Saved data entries
=-=-=-=-=

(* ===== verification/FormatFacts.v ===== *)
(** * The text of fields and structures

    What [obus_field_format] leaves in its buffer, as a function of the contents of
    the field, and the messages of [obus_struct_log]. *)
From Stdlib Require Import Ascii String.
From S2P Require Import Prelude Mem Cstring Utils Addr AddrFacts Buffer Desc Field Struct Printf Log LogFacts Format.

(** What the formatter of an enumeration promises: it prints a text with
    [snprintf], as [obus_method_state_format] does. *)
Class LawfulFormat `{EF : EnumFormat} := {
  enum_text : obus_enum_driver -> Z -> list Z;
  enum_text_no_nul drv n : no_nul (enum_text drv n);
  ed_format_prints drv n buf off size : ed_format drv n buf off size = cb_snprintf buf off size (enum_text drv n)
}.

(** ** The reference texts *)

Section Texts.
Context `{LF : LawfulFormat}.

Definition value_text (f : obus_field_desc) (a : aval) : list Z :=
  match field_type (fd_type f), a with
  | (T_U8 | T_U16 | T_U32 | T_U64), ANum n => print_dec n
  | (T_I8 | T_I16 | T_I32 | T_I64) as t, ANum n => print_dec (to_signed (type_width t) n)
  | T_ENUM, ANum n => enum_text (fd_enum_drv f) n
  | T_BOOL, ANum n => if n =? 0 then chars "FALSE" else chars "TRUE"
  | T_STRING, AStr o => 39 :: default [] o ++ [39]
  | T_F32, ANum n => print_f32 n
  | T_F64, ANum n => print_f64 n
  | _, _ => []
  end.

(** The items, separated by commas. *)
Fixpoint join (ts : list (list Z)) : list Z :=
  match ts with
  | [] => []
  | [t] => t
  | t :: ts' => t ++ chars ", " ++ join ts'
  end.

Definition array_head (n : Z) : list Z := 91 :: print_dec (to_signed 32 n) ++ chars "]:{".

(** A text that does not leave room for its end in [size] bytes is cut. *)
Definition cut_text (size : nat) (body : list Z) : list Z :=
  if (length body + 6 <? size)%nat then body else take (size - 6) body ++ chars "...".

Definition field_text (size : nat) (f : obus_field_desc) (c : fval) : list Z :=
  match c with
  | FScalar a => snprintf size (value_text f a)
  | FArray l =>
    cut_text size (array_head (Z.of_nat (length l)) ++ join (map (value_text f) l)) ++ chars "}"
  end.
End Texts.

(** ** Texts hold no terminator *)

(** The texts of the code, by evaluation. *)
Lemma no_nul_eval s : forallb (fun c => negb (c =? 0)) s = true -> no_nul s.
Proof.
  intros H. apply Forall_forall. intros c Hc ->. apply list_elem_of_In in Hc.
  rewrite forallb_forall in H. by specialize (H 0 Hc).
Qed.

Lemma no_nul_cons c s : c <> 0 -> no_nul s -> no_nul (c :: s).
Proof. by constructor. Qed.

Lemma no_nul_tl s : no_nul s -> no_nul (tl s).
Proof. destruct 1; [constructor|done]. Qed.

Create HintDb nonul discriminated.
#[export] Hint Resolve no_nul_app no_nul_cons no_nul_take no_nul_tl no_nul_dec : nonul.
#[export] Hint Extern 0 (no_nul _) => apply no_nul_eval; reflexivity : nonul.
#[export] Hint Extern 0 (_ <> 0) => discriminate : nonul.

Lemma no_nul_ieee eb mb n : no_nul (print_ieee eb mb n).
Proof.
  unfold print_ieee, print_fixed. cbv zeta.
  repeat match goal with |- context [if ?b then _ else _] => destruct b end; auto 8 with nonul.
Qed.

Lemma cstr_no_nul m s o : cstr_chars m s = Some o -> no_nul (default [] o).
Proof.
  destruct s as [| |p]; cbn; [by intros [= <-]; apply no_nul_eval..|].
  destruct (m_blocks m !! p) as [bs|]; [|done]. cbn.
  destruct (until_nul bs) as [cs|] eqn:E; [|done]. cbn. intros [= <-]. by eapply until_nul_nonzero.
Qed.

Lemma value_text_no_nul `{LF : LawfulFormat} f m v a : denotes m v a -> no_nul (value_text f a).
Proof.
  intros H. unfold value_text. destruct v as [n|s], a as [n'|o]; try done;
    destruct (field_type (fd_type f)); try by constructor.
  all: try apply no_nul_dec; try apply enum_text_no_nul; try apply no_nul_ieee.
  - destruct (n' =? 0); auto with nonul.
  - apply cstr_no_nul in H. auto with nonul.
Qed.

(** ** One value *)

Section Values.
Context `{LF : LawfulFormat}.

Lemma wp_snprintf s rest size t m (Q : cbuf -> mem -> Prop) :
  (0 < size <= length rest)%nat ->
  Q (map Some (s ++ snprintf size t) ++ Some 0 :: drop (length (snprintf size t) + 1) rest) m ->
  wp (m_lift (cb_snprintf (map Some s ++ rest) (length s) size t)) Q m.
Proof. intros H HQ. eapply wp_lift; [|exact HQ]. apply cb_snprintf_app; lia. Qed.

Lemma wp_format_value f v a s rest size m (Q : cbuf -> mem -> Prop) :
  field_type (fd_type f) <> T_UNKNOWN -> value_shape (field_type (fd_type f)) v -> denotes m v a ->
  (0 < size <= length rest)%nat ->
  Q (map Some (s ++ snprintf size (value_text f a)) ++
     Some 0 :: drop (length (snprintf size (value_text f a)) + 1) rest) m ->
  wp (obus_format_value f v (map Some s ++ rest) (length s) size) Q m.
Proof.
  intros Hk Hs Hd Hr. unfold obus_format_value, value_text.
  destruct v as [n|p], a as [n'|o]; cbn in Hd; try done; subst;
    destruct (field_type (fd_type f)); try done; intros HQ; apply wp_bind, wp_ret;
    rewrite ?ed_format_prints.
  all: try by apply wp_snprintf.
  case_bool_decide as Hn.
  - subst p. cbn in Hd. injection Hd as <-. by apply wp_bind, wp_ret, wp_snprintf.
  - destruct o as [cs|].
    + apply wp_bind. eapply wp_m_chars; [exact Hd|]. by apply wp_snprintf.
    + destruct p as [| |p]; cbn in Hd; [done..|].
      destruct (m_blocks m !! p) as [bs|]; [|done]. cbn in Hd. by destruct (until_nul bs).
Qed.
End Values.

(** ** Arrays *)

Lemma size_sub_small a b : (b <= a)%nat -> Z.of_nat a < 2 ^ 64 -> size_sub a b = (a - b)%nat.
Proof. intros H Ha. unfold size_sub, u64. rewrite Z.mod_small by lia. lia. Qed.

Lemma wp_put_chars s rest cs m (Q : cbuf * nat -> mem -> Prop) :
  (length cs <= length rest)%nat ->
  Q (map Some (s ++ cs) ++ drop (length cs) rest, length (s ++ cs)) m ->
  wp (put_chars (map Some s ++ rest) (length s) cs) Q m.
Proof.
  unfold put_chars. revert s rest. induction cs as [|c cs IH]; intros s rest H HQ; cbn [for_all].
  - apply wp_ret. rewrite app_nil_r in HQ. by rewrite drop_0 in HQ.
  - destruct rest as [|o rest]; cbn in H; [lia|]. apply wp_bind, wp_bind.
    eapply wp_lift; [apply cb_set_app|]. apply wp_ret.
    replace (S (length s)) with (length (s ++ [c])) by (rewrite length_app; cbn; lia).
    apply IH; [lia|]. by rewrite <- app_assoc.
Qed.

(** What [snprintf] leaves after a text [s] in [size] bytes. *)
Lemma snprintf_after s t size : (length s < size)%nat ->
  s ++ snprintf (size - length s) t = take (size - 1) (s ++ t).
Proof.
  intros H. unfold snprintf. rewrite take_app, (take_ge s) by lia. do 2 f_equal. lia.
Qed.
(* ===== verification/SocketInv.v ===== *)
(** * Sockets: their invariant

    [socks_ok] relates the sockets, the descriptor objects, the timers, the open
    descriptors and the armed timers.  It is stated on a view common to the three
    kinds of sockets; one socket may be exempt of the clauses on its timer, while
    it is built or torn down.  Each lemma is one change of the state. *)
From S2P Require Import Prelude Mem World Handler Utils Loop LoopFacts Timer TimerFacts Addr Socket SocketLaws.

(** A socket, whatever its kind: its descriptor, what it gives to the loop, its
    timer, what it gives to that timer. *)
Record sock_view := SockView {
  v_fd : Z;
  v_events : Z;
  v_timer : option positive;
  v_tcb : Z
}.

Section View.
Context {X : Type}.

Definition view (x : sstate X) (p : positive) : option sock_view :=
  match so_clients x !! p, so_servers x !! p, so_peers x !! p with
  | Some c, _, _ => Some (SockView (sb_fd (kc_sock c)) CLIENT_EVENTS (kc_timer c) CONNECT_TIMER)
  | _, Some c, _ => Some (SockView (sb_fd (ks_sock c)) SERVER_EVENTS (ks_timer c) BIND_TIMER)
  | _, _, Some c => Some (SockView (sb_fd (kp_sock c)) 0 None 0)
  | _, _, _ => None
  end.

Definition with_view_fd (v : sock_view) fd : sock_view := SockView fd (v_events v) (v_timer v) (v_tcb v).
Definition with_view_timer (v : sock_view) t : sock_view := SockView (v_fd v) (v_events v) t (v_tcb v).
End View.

=-=-=-=-=

→ WHAT THE EXERCISE ASKS
Stopping at the line containing "enum_text_no_nul drv n", please repeat exactly every line from the very start of the entries, that line included, and nothing more.

→ YOUR RESPONSE
(* ===== verification/FormatFacts.v ===== *)
(** * The text of fields and structures

    What [obus_field_format] leaves in its buffer, as a function of the contents of
    the field, and the messages of [obus_struct_log]. *)
From Stdlib Require Import Ascii String.
From S2P Require Import Prelude Mem Cstring Utils Addr AddrFacts Buffer Desc Field Struct Printf Log LogFacts Format.

(** What the formatter of an enumeration promises: it prints a text with
    [snprintf], as [obus_method_state_format] does. *)
Class LawfulFormat `{EF : EnumFormat} := {
  enum_text : obus_enum_driver -> Z -> list Z;
  enum_text_no_nul drv n : no_nul (enum_text drv n);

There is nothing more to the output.